Master of Hidden Gem Horror
Val Lewton is something of an unofficial mascot for Silver Screams. I’m obsessed with everything classic horror but Lewton’s films will always be my personal favorites. His complex and ambiguous stories stand out among other horror films of the era and lend a timeless quality to his films. They are the hidden gems of classic horror, but Isle of the Dead is well buried in his oeuvre. It’s a later Lewton production and not as well known as Cat People (1942) or even I Walked With A Zombie (1943). Yet Isle of the Dead is one of Lewton’s best. Paranoid and unnervingly timely, it’s a prime example of Lewton’s innovative and ageless approach to horror.
A writer and former assistant to a David O. Selznick, Val Lewton was appointed head of RKO’s horror unit in 1942 to produce low-budget competition directed at Universal Studio’s horror hits. Lewton was to follow RKO’s strict guidelines, which stipulated that each film cost under $150,000 and be based on studio-provided, focus group chosen titles. Yet even within these restrictions, Lewton produced some of the best horror films of the 1940s.
Despite the fact that he never directed any of these films, his creative signature is present on every frame of them. He always wrote the final screenplay draft (although he used a pseudonym in the credits) and he hand-picked directors who matched his creative vision. Jacque Tourneur is the most famous, as Lewton’s earliest horror collaborator, Tourneur carried the Lewton style into his post-RKO career with Night of the Demon (1957).
“Isle of the Dead […] is a lesser-known Boris Karloff horror film, a timely pandemic thriller, a vampire film, and another slow-burn masterwork from Val Lewton with a dash of folk horror and Edgar Allan Poe mixed in.“
But by 1945, Tourneur was promoted to the A list projects at RKO, a category that did not include horror. Lewton sought out new directing partners in Mark Robson and Robert Wise. Both had worked as editors on Citizen Kane (1941), preparing them for Lewton’s shadowy and subtly noirish visual style. Robson’s first film with Lewton was the brilliant, deeply nihilistic Satanic horror The Seventh Victim (1943).
After The Ghost Ship (1943, dir. Mark Robson) and The Curse of the Cat People (1944, dir. Robert Wise), Lewton took a break from horror with the dramas Mademoiselle Fifi (1944) and Youth Runs Wild (1944), also with Wise and Robson. But by 1944 RKO was eager to have him back at horror, and they offered him a chance to work with Boris Karloff to sweeten the deal. Lewton and Karloff had a great creative relationship, with Lewton giving the horror icon complex roles while Karloff later credited Lewton for saving him from a lifetime of typecasting.
Islands and Underworlds
Isle of the Dead was inspired by the famous 1880 painting of the same name by Swiss artist Arnold Bocklin.
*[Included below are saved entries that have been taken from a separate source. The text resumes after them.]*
(* ===== verification/Prelude.v ===== *)
(** * Verification of the Redis server of the repository

    The repository is a restaurant application (TypeScript, under [apps] and [packages])
    with its own copy of Redis 8.6.3 ([redis-stable]) as cache and message server.  This
    library is about the C code of that server: the data structures that hold the keys, the
    text and number formats they are read and written in, and the transactions over them.

    ** The parts and their files

    Each file holds one component, as a [Module] with the name of the file; the names are
    those of the C code.

    - [Intset] ([intset.c]): the sorted array of small sets.  State: encoding, length and the
      bytes of the block.
    - [FwTree] ([fwtree.c]): the Fenwick tree that counts the keys of the slots.
    - [Glob] ([util.c], [stringmatchlen], [prefixmatch]): pattern matching of KEYS and SCAN.
    - [Numbers] ([util.c]): decimal and hexadecimal conversions, memory sizes, byte sets.
    - [Sds] ([sds.c], [sds.h]): strings with their five header types, allocation, growth and
      the operations in place.  [SdsText]: splitting, joining, quoting, argument lines and
      templates, written against the class [StringBuffer] that [Sds] discharges.
    - [Listpack] ([listpack.c]): the serialised list; state: the bytes of the block, pointers
      as offsets.
    - [Lzf] ([lzf_c.c], [lzf_d.c]): compression of strings.
    - [Dict] ([dict.c]): the hash table with two tables and incremental rehashing; [DictScan]:
      the stateless iteration ([dictScan]).
    - [Kvstore] ([kvstore.c]): the array of dictionaries of a database.  It calls [Dict],
      [DictScan] and [FwTree]; the callbacks of a dictionary change its counters and its list
      of rehashing dictionaries.
    - [Multi] ([multi.c], with the parts of [server.c], [db.c] and [networking.c] that it
      needs): MULTI, EXEC, WATCH, SELECT and RESET as a transition system over clients and keys.
    - [Request] ([networking.c]): the parser of requests, which reads numbers with [Numbers] and
      inline lines with [SdsText]; state: the query buffer, the position in it, the command being
      parsed and the pending commands.
    - The bitmap commands ([bitops.c]).  [Bits]: counting and finding bits, bit fields and the
      overflow checks, on the bytes of a string.  [Popcount]: the vector variants of the count
      and the choice among them.  [Bitops]: SETBIT, GETBIT, BITCOUNT, BITPOS and
      BITFIELD as handlers over a database of objects, in a monad of state, early return and
      failure; the state has the keys, the counter of changes, the signalled keys, the events
      and the replies.  [Bitop]: BITOP.  [Bitfield]: the specification of BITFIELD on an endless
      sequence of bits, its refinement, and what the handlers do on errors.
    - Sorted sets ([t_zset.c], with the conversions of scores of [util.c]).  [Skiplist]: the
      skip list, whose nodes are cells of a heap with forward pointers, spans and back pointers,
      over a class [Score] of the numbers; insertion, deletion, change of score, creation and
      freeing, and the lemmas on its shape.  [SortedSet]: the order, the sorted list that a skip
      list represents, and the refinement of these operations.  [ZslRange]: ranks, ranges of
      scores and strings with their parsers, and deletion of ranges.  [ListpackBatch]
      ([listpack.c]): batch insertion and deletion, and the proofs on search and comparison.
      [Zzl]: the encoding of a sorted set as a listpack of pairs.  [Zset]: the object of either
      encoding, its conversions, adding with all options, removal, scores, ranks, copies; it calls
      all the former.
    - HyperLogLog ([hyperloglog.c]).  [HllFormula]: the cardinality from the histogram of the
      registers, in binary64.  [Hll]: the hash, both encodings of the 16384 registers
      (packed, or opcodes for runs), setting a register, conversion, merging, histograms and
      creation, on an [Sds] string with its capacity.  [HllDense]: the packed registers.
      [HllSparse]: opcodes, the loop over the opcodes of arbitrary bytes, conversion.  [HllSet]:
      setting a register of a sparse value.  [HllValue]: values as registers, whatever their
      encoding; sketches.  [HllCmd]: PFADD, PFCOUNT and PFMERGE over a database, with the counter
      of changes, signals, events and replies.
    - Checksums.  [Gf2]: words as vectors of bits under exclusive or, and additive functions.
      [Slots] ([crc16.c], [cluster.h], [cluster.c]): the slot of a key and of a pattern, with the
      matcher of [Glob].  [Crc64] ([crc64.c], [crcspeed.c], [crccombine.c]): the checksum of dumps
      bit by bit, by tables, in parallel streams joined by matrices over bits, and on big-endian
      machines; state: the tables and the cache of matrices.  [Crc64Spec]: the reference, and the
      bit by bit code and the tables against it.  [Crc64Streams]: the loops, the matrices, the
      cache and the streams.  [Crc64Correct]: the big-endian code and the checksum on every
      machine.
    - [Dump] ([cluster.c], [functions.c], [endianconv.c]): the footer of dump payloads and its
      verification, which call [Crc64].

    ** What the theorems show

    - Byte-level structures ([Intset], [Listpack], [Sds], [Lzf]) have a representation relation
      between the block and the abstract value (a sorted list of integers, a list of encoded
      elements, a byte string); every operation refines its abstract counterpart on every
      branch, stays inside the block, and keeps the relation.  Validators are shown to accept
      exactly, or at least, the well-formed blocks.
    - [Dict] and [Kvstore] refine finite maps: insertion, lookup, deletion, two-phase
      operations, resizing and every rehashing step; [Kvstore] also keeps all its counters, the
      tree and the list of rehashing dictionaries.  A complete scan reports every key that
      stays, whatever happens between the calls; rehashing makes progress and ends.
    - Texts: parsers accept exactly the canonical numbers, printing and parsing are inverse,
      quoting and splitting are inverse, the pattern matcher decides the declarative meaning
      of a pattern, decompression inverts compression and is safe on arbitrary input.
    - [Multi]: the invariant of the watch lists in every reachable state (so no freed cell is
      ever used and every command returns), and the guarantee of optimistic locking over
      arbitrary interleavings, as long as no client began to watch the key while it was expired
      (there the code does not mark all watchers, which is a theorem).
    - [Request]: a stream of commands is parsed into exactly these commands however it is cut
      into pieces, and arbitrary bytes never lead the parser out of its buffer.
    - [Bits], [Popcount], [Bitops], [Bitop], [Bitfield]: the loops over words and vectors agree
      with the definition on single bits for every alignment (the NEON count below 2^18 bytes,
      where its lanes begin to wrap); each command replies and stores what its definition
      on bits says, with all its rules for ranges, missing keys and the end of the string, and
      counts and signals a change exactly when there is one (with one exception, which is a
      theorem); a command that stops early has only added one reply.
    - [Skiplist], [SortedSet], [ZslRange]: a skip list represents a sorted list of scores and
      elements; the operations find and keep the sorted list for every height that the random
      numbers give, no operation follows a freed or missing pointer, the spans give the ranks,
      and the searches of ranges agree with a filter of the list.
    - [ListpackBatch], [Zzl], [Zset]: the listpack encoding represents the same sorted lists, and
      the operations on the object refine one abstract sorted set whatever the encoding and
      through the conversions; ZADD decides as its options say.
    - [HllDense], [HllSparse], [HllSet], [HllValue], [HllCmd]: registers do not interfere; the
      unrolled histograms count; adding an element raises one register through every split and
      merge of opcodes and through the conversion; on arbitrary bytes all readers stay in bounds
      and agree on what is corrupted; sequences of commands refine sets of elements, where the
      sketch of a set depends on the set only and merging is union, and no count is stale.
    - [Slots]: the slot is the bit by bit checksum of the hash tag, and a slot that is inferred
      from a pattern is that of every key the pattern matches.
    - [Crc64Spec], [Crc64Streams], [Crc64Correct]: all variants of the checksum agree, for every
      alignment, cutoff, byte order and state of the cache, because the register is additive; a
      checksum can be computed in pieces and joined.  [Dump]: payloads are accepted on machines
      of either byte order, exactly those with a right footer are, and errors in up to 8
      consecutive bytes are detected, since a step of the register can be undone.
    - Where the code does not do what it means to, the theorem states what it does, and the
      comment on it says so.

    ** Conventions

    Machine integers are [Z] with the wrap-around written out ([uwrap], [swrap]), or with [None]
    on signed overflow, which C does not define ([schk]).  Memory is a list of bytes, and an
    access outside it is [None]; so are a failed assertion, the use of a null or freed pointer,
    and exhausted fuel.  A theorem that gives [Some] therefore says that
    the code returns without any of these.  Loops that are not structural take fuel: the
    callers pass the length of the input, the number of buckets, the width of the integer or
    the remaining cells of a list, and the theorems (never conditioned on a result) show that
    this is enough.

    Code outside the repository and input from outside are parameters: the usable size and
    the garbage of allocated blocks ([usable], [junk], with the bound that malloc documents),
    [strtoull], the initial contents of the LZF hash table, the hash and key comparison of a
    dictionary type, the resize policy, random numbers, the clock, what a data command writes,
    what the ACL answers, how commands change the state of a connection, the limit on the
    length of a string ([proto_max_bulk_len]), whether the client must be obeyed, the vector
    instructions of the processor, the addresses of a string and of a local buffer, and the contents of an
    uninitialised variable; for sorted sets the random numbers, the addresses, sizes and contents
    of the blocks for nodes, and the conversions [fast_float_strtod] and [fpconv_dtoa] between
    scores and text.  What the code relies on of [double] is the class [Score], with the numbers
    of IEEE 754 as an instance; that a score survives the conversions is the named hypothesis
    [storable].  The dictionary of a skip list is a map from elements to nodes, as [Dict] proves
    of the code.  For HyperLogLog the parameters are the allocator, the limit
    [hll_sparse_max_bytes] (at least 32 and below 2^61: below 32 the code can stop at an
    assertion, which is an example) and [unspecified], the result of the floating point formula
    where C does not specify it, of which nothing is assumed; the two loops of the formula have
    64 rounds, and not having settled then counts as unspecified.  For CRC64 the compiler builtins,
    the vector instructions, the byte order, the cutoffs and the address of the buffer are a
    record [machine] over which the theorems quantify; the body of a dump is any list of bytes.
    Skip lists have less than 2^63 - 1 elements, and a listpack that is added to
    stays below 2^31 bytes.  Lengths that the code takes as [int] are below 2^31: keys that are
    hashed to slots, sparse HyperLogLog strings whose histogram is taken.  Fenwick trees have at
    most 2^29 counters, beyond which the cursor overflows.  The clients of [Request] and of
    BITFIELD are not the master; the databases of [Multi] are those of a server outside cluster
    mode.  The strings of the bitmap commands are shorter than 2^58 bytes,
    and the limit is at most 2^50 for BITFIELD, so that offsets in bits do not wrap.

    ** Not modelled

    Iterators, defragmentation, random selection and statistics of [dict.c], [kvstore.c] and
    [listpack.c]; floating point arithmetic other than that of PFCOUNT, parsing and printing of
    floating point numbers; the printf family; the vector variants (AVX2, NEON) of BITOP and of
    the HyperLogLog registers, the size histograms, the memory accounting and
    the expiry of keys in the bitmap and HyperLogLog commands; the 16 bit variants in
    [crcspeed.c], which nothing calls; the serialization of objects in dumps; the other commands,
    the network, persistence, replication, the cluster protocol, scripting and configuration,
    which work on the operating system or are only glue to the structures above.  Next in the
    plan: the commands on sorted sets, lists and quicklists. *)

(** * Shared definitions

    Machine integers, byte memory, the option monad used for undefined behaviour, generic list
    lemmas and the automation of the development. *)

From Stdlib Require Export ZArith Lia.
From Stdlib Require Ascii String.
Export String.StringSyntax.
From stdpp Require Export base numbers option sets list.
#[export] Set Default Goal Selector "!".
Open Scope Z_scope.

(** ** Automation *)

Create HintDb bytes.
Create HintDb zlen discriminated.

(** Turn boolean comparisons of the source's conditions into propositions. *)
Ltac zbool :=
  repeat match goal with
  | H : context [Z.ltb ?a ?b] |- _ => destruct (Z.ltb_spec a b)
  | H : context [Z.leb ?a ?b] |- _ => destruct (Z.leb_spec a b)
  | H : context [Z.eqb ?a ?b] |- _ => destruct (Z.eqb_spec a b)
  | H : context [Z.gtb ?a ?b] |- _ => rewrite (Z.gtb_ltb a b) in H
  | H : context [Z.geb ?a ?b] |- _ => rewrite (Z.geb_leb a b) in H
  | |- context [Z.ltb ?a ?b] => destruct (Z.ltb_spec a b)
  | |- context [Z.leb ?a ?b] => destruct (Z.leb_spec a b)
  | |- context [Z.eqb ?a ?b] => destruct (Z.eqb_spec a b)
  | |- context [Z.gtb ?a ?b] => rewrite (Z.gtb_ltb a b)
  | |- context [Z.geb ?a ?b] => rewrite (Z.geb_leb a b)
  end.

(** [rwb E]: rewrite a boolean comparison whose truth [lia] can decide. *)
Ltac rw_true e := replace e with true by (symmetry; lia).
Ltac rw_false e := replace e with false by (symmetry; lia).

(** [lia] with the equations of [/] and [mod] by constants. *)
Ltac dlia := zify; Z.to_euclidean_division_equations; lia.

(** Reduce the option monad, and nothing else. *)
Ltac mred := cbn [mbind option_bind mret option_ret fst snd].

(** ** Machine integers

    A w-bit unsigned integer is a [Z] in [0, 2^w); a signed one a [Z] in
    [-2^(w-1), 2^(w-1)).  [uwrap] and [swrap] are the conversions of C. *)

Definition uwrap (w z : Z) : Z := z mod 2 ^ w.
Definition swrap (w z : Z) : Z := (z + 2 ^ (w - 1)) mod 2 ^ w - 2 ^ (w - 1).

Definition in_u (w z : Z) : Prop := 0 <= z < 2 ^ w.
Definition in_s (w z : Z) : Prop := - 2 ^ (w - 1) <= z < 2 ^ (w - 1).

(** The result of signed arithmetic at width [w]: [None] when it overflows,
    which C leaves undefined. *)
Definition schk (w z : Z) : option Z :=
  if (- 2 ^ (w - 1) <=? z) && (z <? 2 ^ (w - 1)) then Some z else None.

Lemma pow2_pos k : 0 <= k -> 0 < 2 ^ k.
Proof. intros. by apply Z.pow_pos_nonneg. Qed.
The mysterious picture depicts a rocky island covered in shadowy cypress trees and cliffs lined with sepulchers. A lone boat approaches bearing an oarsman, a shrowded figure, and a coffin. These are commonly interpreted as depictions of Charon, the Ancient Greek ferryman who guided souls into the afterlife, and a newly deceased soul. The painting appears behind the film’s title credits, and the production design of the film’s island is based on the work as well. Like all of Lewton’s previous horror films, the base title and inspiration are expanded into complex and existential directions that speak to true creative innovation.
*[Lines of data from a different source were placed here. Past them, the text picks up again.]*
(* ===== verification/Glob.v ===== *)
(** * Glob-style matching ([stringmatchlen] of [redis-stable/src/util.c])

    The matcher behind KEYS, SCAN, PSUBSCRIBE and the ACL key patterns: a
    backtracking search with a flag that prunes it.  The theorems say that it
    decides the declarative meaning of a pattern. *)

From S2P Require Import Prelude.

Module Glob.

(** ** Operations *)

(** A pattern or string is the list of its [patternLen] / [stringLen] chars; the
    char after a pattern is its terminator, [0]. *)

Definition schar (c : Z) : Z := swrap 8 c.

Definition tolower (c : Z) : Z := if (65 <=? c) && (c <=? 90) then c + 32 else c.

Definition char_eq (nocase : bool) (a b : Z) : bool :=
  if nocase then tolower (schar a) =? tolower (schar b) else a =? b.

(** [case '[': start-end] *)
Definition range_match (nocase : bool) (a b c : Z) : bool :=
  let start := schar a in
  let end_ := schar b in
  let c := schar c in
  let '(start, end_) := if start >? end_ then (end_, start) else (start, end_) in
  let '(start, end_, c) :=
    if nocase then (tolower start, tolower end_, tolower c) else (start, end_, c) in
  (c >=? start) && (c <=? end_).

(** The [while(1)] loop over the body of a bracket expression, from the char
    after ['['] or ["[^"]: whether [c] is matched, and the pattern after the
    closing bracket (or its end). *)
Fixpoint class_loop (nocase : bool) (pattern : list Z) (c : Z) (m : bool) : bool * list Z :=
  match pattern with
  | [] => (m, [])
  | p0 :: t =>
    if (p0 =? 92) && (1 <=? zlen t) then
      match t with
      | p1 :: r => class_loop nocase r c (if p1 =? c then true else m)
      | [] => (m, [])
      end
    else if p0 =? 93 then (m, t)
    else
      match t with
      | p1 :: p2 :: r =>
        if p1 =? 45 then class_loop nocase r c (if range_match nocase p0 p2 c then true else m)
        else class_loop nocase t c (if char_eq nocase p0 c then true else m)
      | _ => class_loop nocase t c (if char_eq nocase p0 c then true else m)
      end
  end.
Inspired by the Greek mythology aspects of the painting, screenwriter Ardell Wray and Lewton set the film in Greece during the Balkan wars and used Greek mythology and folk beliefs as a background to the horror. They also used war and plague as a vehicle to explore the concept of death itself, how different people face it or resist it, and what the fear of death can push people to do. They also dove into Greek folklore to feature a representation of Death incarnate, the vampire-like creature vorvolaka.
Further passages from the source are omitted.